Le coordinate sono giuste: da Oklahoma City a quella porzione di galassia pop abitata da John Lennon, Brian Wilson ed Andy Partridge, dai primi dischi  indipendenti al contratto stipulato con la Warner firmato nel 1992. I Flaming Lips viaggiano da circa vent’anni con un bagaglio di esperienze che include tra l’altro Zaireeka (1997), album diviso in quattro cd da ascoltare in simultanea su altrettanti lettori (li avete in casa?), operazione apertamente rivoluzionaria nel suo forzare/disfare gli schemi abituali della fruizione. Per non parlare di quando, nello stesso periodo, girarono il mondo con The Boombox Experiments, performance che si sviluppava affidando a quaranta elementi selezionati tra il pubblico dei generatori di suono (i Boombox, appunto, vecchi apparecchi debitamente modificati bloccando alcuni tasti e lasciando libertà d’azione su play, stop e rewind, oltre che sul controllo del volume). Collegati in sincronia all’impianto audio generale, i Boombox venivano fatti suonare dagli spettatori sotto la direzione del gruppo: ogni sera, i suoni contenuti nelle scatole erano gli stessi, cambiavano i risultati a seconda dell’orchestra utilizzata.

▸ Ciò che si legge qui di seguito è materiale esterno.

(** [UserModel.updateUser(requestBody, userId)]: the class [UserModel]
    declares [getAllBlogs], [getBlogById], [createBlog], [updateBlog] and
    [deleteBlog] and nothing else, so [UserModel.updateUser] evaluates to
    [undefined] and calling it raises a [TypeError]. *)
Definition UserModel_updateUser (requestBody : obj) (userId : value) : M B value :=
  throw (TypeError "UserModel.updateUser is not a function").

Definition updateUser (req : request) (res : response) : M B value :=
  let requestBody := body req in
  let fieldsToBeUpdatedExist :=
    isAvailable requestBody (userUpdateFields K) (Some false) in
  if negb fieldsToBeUpdatedExist
  then sendResponse res (BAD_REQUEST K) (VStr "Fields to be updated does not exist")
         VUndefined VUndefined
  else
    let userId := params_id req in
    try_catch
      (user <- AuthModel_findUserByAttribute B "id" userId ;;
       if negb (truthy user)
       then (message <- template "User with id " userId " does not exist" ;;
             sendResponse res (OK K) message VUndefined VUndefined)
       else
         id <- lift (member user "id") ;;
         if negb (strict_equal id (locals_user_id res))
         then sendResponse res (UNAUTHORIZED K) (VStr "You are not authorized")
                VUndefined VUndefined
         else
           updateUserResult <- UserModel_updateUser requestBody userId ;;
           affectedRows <- lift (member updateUserResult "affectedRows") ;;
           if truthy affectedRows
           then (message <- template "User with id " userId " updated successfully" ;;
                 sendResponse res (OK K) message VUndefined VUndefined)
           else (message <- template "User with id " userId " could not be updated" ;;
                 sendResponse res (BAD_REQUEST K) message VUndefined VUndefined))
      (catch_block res).

End WithCollaborators.
End UserController.

(** ** Test doubles *)

(** A storage driver and an authentication model that answer from scripts:
    every query takes the next prepared query reply, every user lookup the
    next prepared lookup reply. *)
Module Scripted.

Definition script : Type := list (completion value).

Definition next (replies : script) : completion value * script :=
  match replies with
  | [] => (Returned VUndefined, [])
  | reply :: rest => (reply, rest)
  end.

Definition backend : Backend := {|
  db_state := script * script;
  executeQuery := fun _ _ st =>
    let (reply, rest) := next (fst st) in (reply, (rest, snd st));
  findUserByAttribute := fun _ _ st =>
    let (reply, rest) := next (snd st) in (reply, (fst st, rest))
|}.

(** The world with the given replies left and [events] done. *)
Definition world_of (queries lookups : script) (events : list event)
  : world backend :=
  Build_world backend (queries, lookups) events.

Definition start (queries : script) : world backend := world_of queries [] [].

Definition after (remaining : script) (events : list event) : world backend :=
  world_of remaining [] events.

End Scripted.

(** A constants module to run the operations with: the status codes of the
    response envelope and the fields of the data model. *)
Definition sample_constants : Constants := {|
  OK := VNum (num 200);
  SUCCESSFULLY_CREATED := VNum (num 201);
  BAD_REQUEST := VNum (num 400);
  UNAUTHORIZED := VNum (num 401);
  INTERNAL_SERVER_ERROR := VNum (num 500);
  blogCreationRequiredFields := ["title"; "description"; "userId"];
  possibleBlogUpdateFields := ["title"; "description"];
  userUpdateFields := ["username"]
|}.

(** ** Vocabulary of the statements *)

(** The fields of an object as the statement text carries them: every key
    with the string rendering of its value, in enumeration order; the first
    value without a rendering makes the whole fail. *)
Fixpoint render (targetObj : obj) : completion (list (string * string)) :=
  match targetObj with
  | [] => Returned []
  | (key, v) :: rest =>
      match toString v with
      | Thrown error => Thrown error
      | Returned text =>
          match render rest with
          | Thrown error => Thrown error
          | Returned fields => Returned ((key, text) :: fields)
          end
      end
  end.

(** One column assignment of a SET clause: the field name and the text of
    its value put into the statement as they are. *)
Definition set_assignment (field : string * string) : string :=
  fst field ++ " = '" ++ snd field ++ "'".

(** The response the [catch] block of every operation sends for [error]. *)
Definition error_response (K : Constants) (error : obj) : event :=
  SendResponse
    (js_or (get error "status") (INTERNAL_SERVER_ERROR K))
    (js_or (get error "message") (VStr "Internal Server Error"))
    (VArr [])
    (js_or (get error "response") (VObj error)).

(** The fetch of the blog a request names, made in world [w], returns a
    blog whose [userId] is strictly equal to the caller's identity, and
    leaves the store [s]. *)
Definition caller_owns_fetched_blog (B : Backend) (req : request) (res : response)
    (w : world B) (s : db_state B) : Prop :=
  exists fetched blog owner : value,
    executeQuery B "SELECT * FROM blogs WHERE id = ?" (VArr [params_id req]) (store w)
    = (Returned fetched, s)
    /\ element0 fetched = Returned blog
    /\ truthy blog = true
    /\ member blog "userId" = Returned owner
    /\ strict_equal owner (locals_user_id res) = true.

(** The events of a trace that are storage or lookup calls, not responses. *)
Definition is_call (e : event) : Prop :=
  match e with
  | SendResponse _ _ _ _ => False
  | ExecuteQuery _ _ | FindUserByAttribute _ _ => True
  end.

(** An operation that, whatever it is given, returns normally after some
    collaborator calls followed by one response, the last thing it does. *)
Definition responds_exactly_once {B : Backend}
    (operation : request -> response -> M B value) : Prop :=
  forall (req : request) (res : response) (w : world B),
  exists (calls : list event) (statusCode message payload errorDetail : value)
         (s : db_state B),
    operation req res w =
      (Returned VUndefined,
       {| store := s;
          trace := trace w ++ calls
                     ++ [SendResponse statusCode message payload errorDetail] |})
    /\ Forall is_call calls.

(** ** Proof steps shared by the statements below *)

Ltac run_controller :=
  unfold UserController.catch_block, UserController.template,
    UserModel.updateBlog, UserModel.deleteBlog,
    UserController.UserModel_updateUser,
    try_catch, bind, ret, lift, throw, sendResponse, emit;
  cbn [store trace negb].

Ltac flatten_trace := rewrite <- ?app_assoc; cbn [app].

Ltac split_completion :=
  match goal with
  | |- context [executeQuery ?B ?q ?p ?s] =>
      let result := fresh "result" in
      let error := fresh "error" in
      let s' := fresh "s" in
      destruct (executeQuery B q p s) as [[result | error] s']
  | |- context [findUserByAttribute ?B ?n ?v ?s] =>
      let result := fresh "result" in
      let error := fresh "error" in
      let s' := fresh "s" in
      destruct (findUserByAttribute B n v s) as [[result | error] s']
  | |- context [UserModel.updateBlog_query ?o] =>
      destruct (UserModel.updateBlog_query o)
  | |- context [toString ?v] => destruct (toString v)
  | |- context [element0 ?v] => destruct (element0 v)
  | |- context [member ?v ?n] => destruct (member v n)
  | |- context [truthy ?v] =>
      lazymatch v with
      | context [js_or] => fail
      | _ => destruct (truthy v)
      end
  | |- context [strict_equal ?a ?b] => destruct (strict_equal a b)
  | |- context [isAvailable ?o ?f ?m] => destruct (isAvailable o f m)
  end; cbn [store trace negb fst snd]; cbv beta iota.

Ltac close_answer :=
  do 5 eexists;
  split;
  [ reflexivity
  | repeat first [ apply Forall_nil | apply Forall_cons; [exact I | ] ] ].

Ltac answered_once :=
  flatten_trace;
  first [ exists (@nil event); close_answer
        | eexists (_ :: nil); close_answer
        | eexists (_ :: _ :: nil); close_answer ].

Ltac responds :=
  intros req res w; run_controller;
  unfold UserModel.getAllBlogs, UserModel.getBlogById, UserModel.createBlog,
    Database_executeQuery, AuthModel_findUserByAttribute, bind, ret, lift;
  cbn [store trace negb fst snd]; cbv beta iota;
  repeat split_completion;
  answered_once.

(** Case analysis on the next collaborator result or test, keeping what was
    learnt as a hypothesis. *)
Ltac split_completion_eq :=
  match goal with
  | |- context [executeQuery ?B ?q ?p ?s] =>
      destruct (executeQuery B q p s) as [[? | ?] ?] eqn:?
  | |- context [findUserByAttribute ?B ?n ?v ?s] =>
      destruct (findUserByAttribute B n v s) as [[? | ?] ?] eqn:?
  | |- context [UserModel.updateBlog_query ?o] =>
      destruct (UserModel.updateBlog_query o) eqn:?
  | |- context [toString ?v] => destruct (toString v) eqn:?
  | |- context [element0 ?v] => destruct (element0 v) eqn:?
  | |- context [member ?v ?n] => destruct (member v n) eqn:?
  | |- context [truthy ?v] =>
      lazymatch v with
      | context [js_or] => fail
      | _ => destruct (truthy v) eqn:?
      end
  | |- context [strict_equal ?a ?b] => destruct (strict_equal a b) eqn:?
  | |- context [isAvailable ?o ?f ?m] => destruct (isAvailable o f m) eqn:?
  end; cbn [store trace negb fst snd]; cbv beta iota.

Ltac every_path :=
  run_controller;
  unfold UserModel.getAllBlogs, UserModel.getBlogById, UserModel.createBlog,
    Database_executeQuery, AuthModel_findUserByAttribute, bind, ret, lift;
  cbn [store trace negb fst snd]; cbv beta iota;
  repeat split_completion_eq;
  flatten_trace.

(** ** Strings and objects *)

Lemma append_assoc (a b c : string) : ((a ++ b) ++ c)%string = (a ++ (b ++ c))%string.
Proof.
  induction a as [|ch a IH]; simpl; [reflexivity | now rewrite IH].
Qed.

Lemma append_inv_head (p a b : string) : (p ++ a)%string = (p ++ b)%string -> a = b.
Proof.
  induction p as [|ch p IH]; simpl; intros H; [exact H | ].
  injection H as H. now apply IH.
Qed.

Lemma get_set_same (o : obj) (key : string) (v : value) :
  get (set_prop o key v) key = v.
Proof.
  induction o as [|[k old] rest IH]; simpl.
  - now rewrite String.eqb_refl.
  - destruct (k =? key) eqn:E; simpl; rewrite E; [reflexivity | exact IH].
Qed.

Lemma get_set_other (o : obj) (key other : string) (v : value) :
  key <> other -> get (set_prop o key v) other = get o other.
Proof.
  intros Hne. induction o as [|[k old] rest IH]; simpl.
  - apply String.eqb_neq in Hne. now rewrite Hne.
  - destruct (k =? key) eqn:E; simpl.
    + apply String.eqb_eq in E. subst k.
      apply String.eqb_neq in Hne. now rewrite Hne.
    + now rewrite IH.
Qed.

Lemma has_key_set_same (o : obj) (key : string) (v : value) :
  has_key (set_prop o key v) key = true.
Proof.
  induction o as [|[k old] rest IH]; simpl.
  - now rewrite String.eqb_refl.
  - destruct (k =? key) eqn:E; simpl; rewrite E; [reflexivity | exact IH].
Qed.

Lemma has_key_set_other (o : obj) (key other : string) (v : value) :
  key <> other -> has_key (set_prop o key v) other = has_key o other.
Proof.
  intros Hne. induction o as [|[k old] rest IH]; simpl.
  - apply String.eqb_neq in Hne. now rewrite Hne.
  - destruct (k =? key) eqn:E; simpl.
    + apply String.eqb_eq in E. subst k. reflexivity.
    + now rewrite IH.
Qed.

(** ** String renderings *)

Example toString_of_primitives :
  toString VUndefined = Returned "undefined"
  /\ toString VNull = Returned "null"
  /\ toString (VBool true) = Returned "true"
  /\ toString (VBool false) = Returned "false"
  /\ toString (VNum (num 0)) = Returned "0"
  /\ toString (VNum (num (-12))) = Returned "-12"
  /\ toString (VNum (num 9007199254740991)) = Returned "9007199254740991"
  /\ toString (VStr "it's") = Returned "it's".
Proof. repeat split. Qed.

Example toString_of_objects_and_arrays :
  toString (VObj [("title", VStr "T")]) = Returned "[object Object]"
  /\ toString (VObj [("toString", VStr "x")])
     = Thrown (TypeError "Cannot convert object to primitive value")
  /\ toString (VArr []) = Returned ""
  /\ toString (VArr [VNum (num 1); VNull; VStr "a"; VUndefined; VArr [VBool true; VNum (num 2)]])
     = Returned "1,,a,,true,2"
  /\ toString (VArr [VStr "a"; VObj [("toString", VNull)]])
     = Thrown (TypeError "Cannot convert object to primitive value").
Proof. repeat split. Qed.

Lemma render_keys (targetObj : obj) :
  forall fields, render targetObj = Returned fields ->
                 map fst fields = map fst targetObj.
Proof.
  induction targetObj as [|[key v] rest IH]; intros fields H; cbn [render] in H.
  - now injection H as <-.
  - destruct (toString v); [ | discriminate].
    destruct (render rest) as [others | ]; [ | discriminate].
    injection H as <-. cbn [map fst]. now rewrite (IH others eq_refl).
Qed.

Lemma render_nonempty (entry : string * value) (rest : obj) :
  render (entry :: rest) <> Returned [].
Proof.
  destruct entry as [key v]. cbn [render].
  destruct (toString v); [ | discriminate].
  destruct (render rest); discriminate.
Qed.

(** ** The text [updateBlog] builds *)

Lemma concat_cons_cons (sep first second : string) (rest : list string) :
  String.concat sep (first :: second :: rest)
  = (first ++ sep ++ String.concat sep (second :: rest))%string.
Proof. reflexivity. Qed.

   Follia? Sberleffo? Situazionismo a stelle e strisce?

Quella di Wayne Coyle (cantante recentemente passato dietro la macchina da presa per il film Christmas on Mars) è una band che spiazza perché interroga i principi stessi dell’originalità spingendo sovente qualcuno a gridare al plagio. Stavolta è di scena l’elemento elettronico e l’occasione è ghiotta per tuffare le orecchie in un album che mette insieme, oltre ai nomi succitati, Burt Bacharach, Eugene Chadbourne, i Kinks ed i Kraftwerk.

   Nelle surreali note pubblicate sul sito  www.flaminglips.com , Coyle specifica che Yoshimi Battles the Pink Robots non è un concept (“but it does have several ‘sound story’ compositions connected throughout the record”). La Yoshimi del titolo è la cantante dei Boredoms che urla nella traccia numero quattro (Yoshimi battles the pink robots pt. 2), trasformata in un personaggio di fantasia. Quello che Coyle non dice è che Fight test  è un bel modo per aprire un disco con un ritornello killer che entra immediatamente in testa: “I don't know where the sun beams end / and the star Light begins it's all a mystery / And I don't know how a man decides what right for his / Own life - it's all a mystery”. È un Lennon con l’energia di Double Fantasy alle prese con una ballata sbilenca (questa sì) tipicamente Flaming Lips; un Neil Young che tiene compagnia a Kerouac nello Spazio Sfinito di Tommaso Pincio. Melassa? West-Coast? Psichedelia? Stranezze che non piaceranno a chi giura che il vero capolavoro della band sia Telepathic Surgery (anno di grazia 1989, etichetta Restless).

The Flaming LipsPiù soft (ed anche meno progressive) rispetto alle cose passate, questo è vero: morbida la produzione di David Fridmann, sterzate verso l’easy più sofisticato. One more robot fa pensare ad un fantomatico disco degli XTC prodotto dai Massive Attack. Impossibile? Eppure è così, fateci caso. Esplorare territori sconosciuti partendo da ciò che esiste già è una strategia che implica un’attenzione totale verso i simboli, gli archetipi della cultura pop. Eteroglossia: questa è la chiave più efficace per accedere al mondo dei Flaming Lips. Già il titolo della raccolta rimanda ad altro (ad un B-movie immaginario, ad un cartoon per le orecchie che la Disney non si sognerebbe mai di mettere in cantiere). Il gioco continua senza annoiare per tutto il resto di un disco che, l’avrete capito, sfugge ad ogni possibile classificazione (sarà un hit It’s summertime? Si direbbe di sì: ecco un altro pezzo che s’inchioda in testa senza problemi).